### TASK PROMPT
Would you repeat exactly the part of the listing below that runs from the line containing "(- ENOMEM) all." down to the line containing "intros H [Hs", inclusive, and nothing else?
(DATA FOR THE TASK)
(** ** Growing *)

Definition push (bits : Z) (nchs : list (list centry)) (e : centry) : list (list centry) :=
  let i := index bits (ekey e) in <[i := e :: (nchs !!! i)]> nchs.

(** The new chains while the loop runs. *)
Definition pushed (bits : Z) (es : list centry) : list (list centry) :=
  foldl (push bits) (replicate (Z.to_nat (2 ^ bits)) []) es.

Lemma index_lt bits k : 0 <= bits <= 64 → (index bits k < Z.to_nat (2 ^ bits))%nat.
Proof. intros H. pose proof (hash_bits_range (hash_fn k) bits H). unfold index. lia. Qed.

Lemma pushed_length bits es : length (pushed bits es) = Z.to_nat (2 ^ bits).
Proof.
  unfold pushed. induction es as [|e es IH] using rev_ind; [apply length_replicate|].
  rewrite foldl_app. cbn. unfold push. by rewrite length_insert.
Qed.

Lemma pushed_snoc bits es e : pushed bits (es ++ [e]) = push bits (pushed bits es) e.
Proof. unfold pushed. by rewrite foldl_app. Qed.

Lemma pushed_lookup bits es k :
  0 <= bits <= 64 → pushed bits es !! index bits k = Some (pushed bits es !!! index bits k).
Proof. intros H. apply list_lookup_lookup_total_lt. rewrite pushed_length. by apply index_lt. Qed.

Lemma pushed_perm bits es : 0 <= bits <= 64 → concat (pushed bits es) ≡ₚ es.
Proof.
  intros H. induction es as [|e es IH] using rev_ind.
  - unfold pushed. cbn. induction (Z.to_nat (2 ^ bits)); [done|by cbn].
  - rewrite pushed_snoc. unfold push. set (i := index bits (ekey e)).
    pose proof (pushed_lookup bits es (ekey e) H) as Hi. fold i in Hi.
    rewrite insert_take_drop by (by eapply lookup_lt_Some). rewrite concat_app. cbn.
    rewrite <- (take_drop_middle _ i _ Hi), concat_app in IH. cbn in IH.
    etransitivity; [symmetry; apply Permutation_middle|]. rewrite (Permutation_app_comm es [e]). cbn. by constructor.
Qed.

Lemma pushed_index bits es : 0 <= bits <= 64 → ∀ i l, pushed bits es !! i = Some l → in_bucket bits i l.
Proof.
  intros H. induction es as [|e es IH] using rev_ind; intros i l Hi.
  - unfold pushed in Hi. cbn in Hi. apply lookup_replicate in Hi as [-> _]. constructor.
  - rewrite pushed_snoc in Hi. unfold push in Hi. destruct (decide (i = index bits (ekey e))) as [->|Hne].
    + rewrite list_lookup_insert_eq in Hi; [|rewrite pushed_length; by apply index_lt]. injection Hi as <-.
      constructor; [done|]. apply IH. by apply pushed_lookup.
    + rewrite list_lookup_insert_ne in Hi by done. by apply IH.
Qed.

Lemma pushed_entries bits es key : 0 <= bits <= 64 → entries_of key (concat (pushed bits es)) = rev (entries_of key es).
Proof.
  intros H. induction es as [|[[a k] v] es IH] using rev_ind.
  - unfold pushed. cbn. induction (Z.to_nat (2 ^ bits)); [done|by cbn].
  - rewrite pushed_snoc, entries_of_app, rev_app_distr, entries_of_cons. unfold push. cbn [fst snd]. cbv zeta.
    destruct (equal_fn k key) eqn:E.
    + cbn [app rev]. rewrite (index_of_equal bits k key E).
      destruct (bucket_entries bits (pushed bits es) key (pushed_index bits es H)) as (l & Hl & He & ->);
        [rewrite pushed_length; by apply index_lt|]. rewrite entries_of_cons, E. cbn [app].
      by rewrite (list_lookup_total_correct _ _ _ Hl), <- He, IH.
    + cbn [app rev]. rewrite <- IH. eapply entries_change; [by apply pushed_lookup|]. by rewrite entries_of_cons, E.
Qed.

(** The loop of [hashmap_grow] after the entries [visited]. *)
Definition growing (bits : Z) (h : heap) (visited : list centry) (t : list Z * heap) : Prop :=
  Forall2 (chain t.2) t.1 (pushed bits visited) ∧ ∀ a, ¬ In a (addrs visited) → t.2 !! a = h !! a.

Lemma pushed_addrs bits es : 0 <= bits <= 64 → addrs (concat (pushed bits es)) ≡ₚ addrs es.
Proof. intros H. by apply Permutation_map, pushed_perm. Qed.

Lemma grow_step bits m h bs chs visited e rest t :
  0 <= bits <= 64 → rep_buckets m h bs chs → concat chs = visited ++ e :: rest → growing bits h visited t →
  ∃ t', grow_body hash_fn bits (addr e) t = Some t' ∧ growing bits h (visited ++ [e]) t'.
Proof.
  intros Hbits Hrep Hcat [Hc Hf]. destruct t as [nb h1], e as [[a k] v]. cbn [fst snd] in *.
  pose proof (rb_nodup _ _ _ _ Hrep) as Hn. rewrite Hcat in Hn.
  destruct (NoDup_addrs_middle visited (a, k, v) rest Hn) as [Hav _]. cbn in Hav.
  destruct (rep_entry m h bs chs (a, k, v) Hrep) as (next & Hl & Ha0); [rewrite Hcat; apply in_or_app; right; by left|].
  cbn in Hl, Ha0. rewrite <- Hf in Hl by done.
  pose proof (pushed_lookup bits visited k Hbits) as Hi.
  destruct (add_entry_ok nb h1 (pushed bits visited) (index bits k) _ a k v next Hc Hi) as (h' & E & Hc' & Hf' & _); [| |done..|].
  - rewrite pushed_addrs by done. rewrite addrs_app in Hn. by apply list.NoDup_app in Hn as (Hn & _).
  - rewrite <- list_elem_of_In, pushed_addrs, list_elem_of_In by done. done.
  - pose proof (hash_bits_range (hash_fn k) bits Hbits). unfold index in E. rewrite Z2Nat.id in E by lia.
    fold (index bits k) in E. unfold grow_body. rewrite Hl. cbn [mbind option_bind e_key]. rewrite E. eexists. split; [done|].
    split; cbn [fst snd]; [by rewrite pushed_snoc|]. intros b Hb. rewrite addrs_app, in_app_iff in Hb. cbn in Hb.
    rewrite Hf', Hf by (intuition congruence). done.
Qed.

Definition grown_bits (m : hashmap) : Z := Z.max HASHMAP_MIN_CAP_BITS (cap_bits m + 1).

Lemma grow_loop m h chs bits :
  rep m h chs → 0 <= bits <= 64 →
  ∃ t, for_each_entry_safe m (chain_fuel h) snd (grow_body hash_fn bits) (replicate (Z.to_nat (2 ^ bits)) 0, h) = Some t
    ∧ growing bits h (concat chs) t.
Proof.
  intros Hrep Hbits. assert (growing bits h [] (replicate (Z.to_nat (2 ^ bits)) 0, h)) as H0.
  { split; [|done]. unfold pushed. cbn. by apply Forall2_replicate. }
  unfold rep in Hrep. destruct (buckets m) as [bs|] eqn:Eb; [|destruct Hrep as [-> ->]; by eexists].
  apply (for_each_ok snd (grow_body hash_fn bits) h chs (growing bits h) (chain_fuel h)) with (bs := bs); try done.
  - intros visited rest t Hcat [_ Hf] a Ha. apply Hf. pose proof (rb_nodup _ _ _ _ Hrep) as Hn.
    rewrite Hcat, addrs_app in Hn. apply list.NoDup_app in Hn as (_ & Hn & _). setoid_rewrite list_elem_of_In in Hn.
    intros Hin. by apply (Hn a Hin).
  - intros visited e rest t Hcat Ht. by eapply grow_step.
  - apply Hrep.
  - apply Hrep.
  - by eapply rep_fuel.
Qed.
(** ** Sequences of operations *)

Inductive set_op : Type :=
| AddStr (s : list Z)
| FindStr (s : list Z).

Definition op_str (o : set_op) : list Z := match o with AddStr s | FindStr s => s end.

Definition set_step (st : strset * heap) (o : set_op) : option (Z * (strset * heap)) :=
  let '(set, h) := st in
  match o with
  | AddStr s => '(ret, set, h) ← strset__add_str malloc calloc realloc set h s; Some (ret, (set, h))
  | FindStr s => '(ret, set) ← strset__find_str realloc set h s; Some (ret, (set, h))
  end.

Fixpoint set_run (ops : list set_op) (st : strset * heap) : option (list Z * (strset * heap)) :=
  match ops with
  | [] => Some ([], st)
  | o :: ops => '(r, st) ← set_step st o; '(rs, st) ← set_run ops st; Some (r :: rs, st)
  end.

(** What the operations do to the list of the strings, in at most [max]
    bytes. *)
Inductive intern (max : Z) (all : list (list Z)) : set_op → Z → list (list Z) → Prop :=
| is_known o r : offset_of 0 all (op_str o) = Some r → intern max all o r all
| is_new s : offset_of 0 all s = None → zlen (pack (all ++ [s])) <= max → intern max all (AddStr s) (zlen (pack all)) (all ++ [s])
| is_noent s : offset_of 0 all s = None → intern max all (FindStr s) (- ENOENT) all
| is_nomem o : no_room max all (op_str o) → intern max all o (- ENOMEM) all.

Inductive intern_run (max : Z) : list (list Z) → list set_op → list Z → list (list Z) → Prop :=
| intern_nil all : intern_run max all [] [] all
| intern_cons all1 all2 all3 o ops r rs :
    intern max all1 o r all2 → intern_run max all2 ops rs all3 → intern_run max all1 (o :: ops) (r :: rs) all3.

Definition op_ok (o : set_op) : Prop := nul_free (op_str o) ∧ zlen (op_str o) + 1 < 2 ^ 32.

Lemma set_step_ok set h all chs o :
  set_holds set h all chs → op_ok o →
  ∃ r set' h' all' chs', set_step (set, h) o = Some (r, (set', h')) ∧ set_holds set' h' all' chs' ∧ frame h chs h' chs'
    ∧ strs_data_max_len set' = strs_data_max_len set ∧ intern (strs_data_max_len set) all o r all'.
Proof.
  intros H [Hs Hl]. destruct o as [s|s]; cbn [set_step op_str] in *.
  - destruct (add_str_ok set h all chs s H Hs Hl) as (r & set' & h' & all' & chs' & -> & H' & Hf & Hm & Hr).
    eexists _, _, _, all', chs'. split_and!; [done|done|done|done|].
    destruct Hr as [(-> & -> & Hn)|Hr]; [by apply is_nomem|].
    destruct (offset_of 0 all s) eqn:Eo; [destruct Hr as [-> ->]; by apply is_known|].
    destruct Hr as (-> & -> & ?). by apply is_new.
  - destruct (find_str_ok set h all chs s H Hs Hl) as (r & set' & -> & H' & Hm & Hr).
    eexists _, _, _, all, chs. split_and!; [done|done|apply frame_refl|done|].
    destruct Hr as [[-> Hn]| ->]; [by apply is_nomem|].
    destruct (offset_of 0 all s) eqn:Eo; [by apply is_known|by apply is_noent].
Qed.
(End DATA FOR THE TASK)
(DATA FOR THE TASK)
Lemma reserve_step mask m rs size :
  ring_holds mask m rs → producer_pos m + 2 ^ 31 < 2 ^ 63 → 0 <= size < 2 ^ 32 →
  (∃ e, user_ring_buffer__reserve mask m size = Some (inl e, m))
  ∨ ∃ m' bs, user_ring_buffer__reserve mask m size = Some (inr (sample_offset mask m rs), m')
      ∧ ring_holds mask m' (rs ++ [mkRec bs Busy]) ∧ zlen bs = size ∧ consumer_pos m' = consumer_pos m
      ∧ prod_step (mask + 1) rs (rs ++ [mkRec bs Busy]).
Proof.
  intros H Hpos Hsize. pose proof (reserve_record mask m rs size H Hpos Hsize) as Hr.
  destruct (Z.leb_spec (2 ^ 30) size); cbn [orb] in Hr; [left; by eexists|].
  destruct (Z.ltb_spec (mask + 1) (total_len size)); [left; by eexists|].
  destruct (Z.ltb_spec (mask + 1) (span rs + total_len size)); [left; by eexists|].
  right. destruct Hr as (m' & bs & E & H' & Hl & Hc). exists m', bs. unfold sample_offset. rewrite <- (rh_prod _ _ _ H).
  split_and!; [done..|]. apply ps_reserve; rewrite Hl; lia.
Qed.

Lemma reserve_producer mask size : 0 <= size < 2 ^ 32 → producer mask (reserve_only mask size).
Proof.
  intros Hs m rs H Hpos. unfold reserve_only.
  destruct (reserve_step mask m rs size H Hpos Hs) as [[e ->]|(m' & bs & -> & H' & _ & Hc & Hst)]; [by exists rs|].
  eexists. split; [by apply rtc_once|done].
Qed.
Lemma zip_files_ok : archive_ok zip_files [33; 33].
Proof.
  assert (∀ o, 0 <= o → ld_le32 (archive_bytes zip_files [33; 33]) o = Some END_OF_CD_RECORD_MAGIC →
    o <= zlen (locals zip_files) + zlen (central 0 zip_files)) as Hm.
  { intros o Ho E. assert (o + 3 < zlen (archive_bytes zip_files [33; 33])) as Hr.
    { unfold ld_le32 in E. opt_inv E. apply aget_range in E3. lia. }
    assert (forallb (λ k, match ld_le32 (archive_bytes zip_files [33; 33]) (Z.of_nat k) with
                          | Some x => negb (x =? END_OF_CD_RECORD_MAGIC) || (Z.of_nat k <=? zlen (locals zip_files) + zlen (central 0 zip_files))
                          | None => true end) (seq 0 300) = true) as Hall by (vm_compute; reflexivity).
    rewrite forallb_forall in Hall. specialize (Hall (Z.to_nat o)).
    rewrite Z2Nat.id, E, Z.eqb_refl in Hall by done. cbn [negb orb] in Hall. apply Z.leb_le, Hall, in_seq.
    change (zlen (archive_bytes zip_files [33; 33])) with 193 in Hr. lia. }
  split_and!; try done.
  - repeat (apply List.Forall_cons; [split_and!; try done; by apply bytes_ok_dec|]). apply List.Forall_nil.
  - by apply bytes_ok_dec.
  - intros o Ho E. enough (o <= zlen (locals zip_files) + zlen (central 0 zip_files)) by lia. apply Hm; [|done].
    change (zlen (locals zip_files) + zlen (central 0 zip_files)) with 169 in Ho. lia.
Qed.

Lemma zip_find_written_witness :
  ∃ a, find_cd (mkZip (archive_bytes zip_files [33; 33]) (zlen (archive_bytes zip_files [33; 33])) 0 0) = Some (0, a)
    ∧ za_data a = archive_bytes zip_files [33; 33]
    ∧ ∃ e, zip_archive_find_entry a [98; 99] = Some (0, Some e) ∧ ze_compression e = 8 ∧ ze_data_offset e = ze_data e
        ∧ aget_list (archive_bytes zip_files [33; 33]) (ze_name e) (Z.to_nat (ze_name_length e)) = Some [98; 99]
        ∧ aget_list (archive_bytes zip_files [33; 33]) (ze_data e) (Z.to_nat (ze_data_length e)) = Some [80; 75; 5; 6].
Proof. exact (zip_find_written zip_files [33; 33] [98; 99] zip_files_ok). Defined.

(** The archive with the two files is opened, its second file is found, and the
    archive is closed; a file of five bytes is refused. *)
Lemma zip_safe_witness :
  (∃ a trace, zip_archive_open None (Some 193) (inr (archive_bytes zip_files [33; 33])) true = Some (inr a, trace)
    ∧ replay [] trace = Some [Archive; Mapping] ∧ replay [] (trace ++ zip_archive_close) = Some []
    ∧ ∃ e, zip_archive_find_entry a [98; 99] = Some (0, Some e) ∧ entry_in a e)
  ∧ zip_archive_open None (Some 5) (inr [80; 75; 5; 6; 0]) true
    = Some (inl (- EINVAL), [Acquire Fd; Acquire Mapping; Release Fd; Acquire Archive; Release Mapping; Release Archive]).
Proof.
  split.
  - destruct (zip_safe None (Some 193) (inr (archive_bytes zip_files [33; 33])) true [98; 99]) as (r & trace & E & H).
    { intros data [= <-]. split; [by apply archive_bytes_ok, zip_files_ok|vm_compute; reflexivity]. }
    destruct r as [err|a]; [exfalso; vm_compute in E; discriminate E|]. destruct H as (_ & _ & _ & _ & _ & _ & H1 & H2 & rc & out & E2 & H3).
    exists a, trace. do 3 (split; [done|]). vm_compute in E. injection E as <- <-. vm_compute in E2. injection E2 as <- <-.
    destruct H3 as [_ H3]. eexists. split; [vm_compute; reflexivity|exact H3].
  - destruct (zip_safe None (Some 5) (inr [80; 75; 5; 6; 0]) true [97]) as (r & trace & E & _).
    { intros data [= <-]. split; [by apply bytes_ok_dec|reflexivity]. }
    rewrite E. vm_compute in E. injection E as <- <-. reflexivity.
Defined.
(End DATA FOR THE TASK)
### YOUR SOLUTION
| is_nomem o : no_room max all (op_str o) → intern max all o (- ENOMEM) all.

Inductive intern_run (max : Z) : list (list Z) → list set_op → list Z → list (list Z) → Prop :=
| intern_nil all : intern_run max all [] [] all
| intern_cons all1 all2 all3 o ops r rs :
    intern max all1 o r all2 → intern_run max all2 ops rs all3 → intern_run max all1 (o :: ops) (r :: rs) all3.

Definition op_ok (o : set_op) : Prop := nul_free (op_str o) ∧ zlen (op_str o) + 1 < 2 ^ 32.

Lemma set_step_ok set h all chs o :
  set_holds set h all chs → op_ok o →
  ∃ r set' h' all' chs', set_step (set, h) o = Some (r, (set', h')) ∧ set_holds set' h' all' chs' ∧ frame h chs h' chs'
    ∧ strs_data_max_len set' = strs_data_max_len set ∧ intern (strs_data_max_len set) all o r all'.
Proof.
  intros H [Hs Hl]. destruct o as [s|s]; cbn [set_step op_str] in *.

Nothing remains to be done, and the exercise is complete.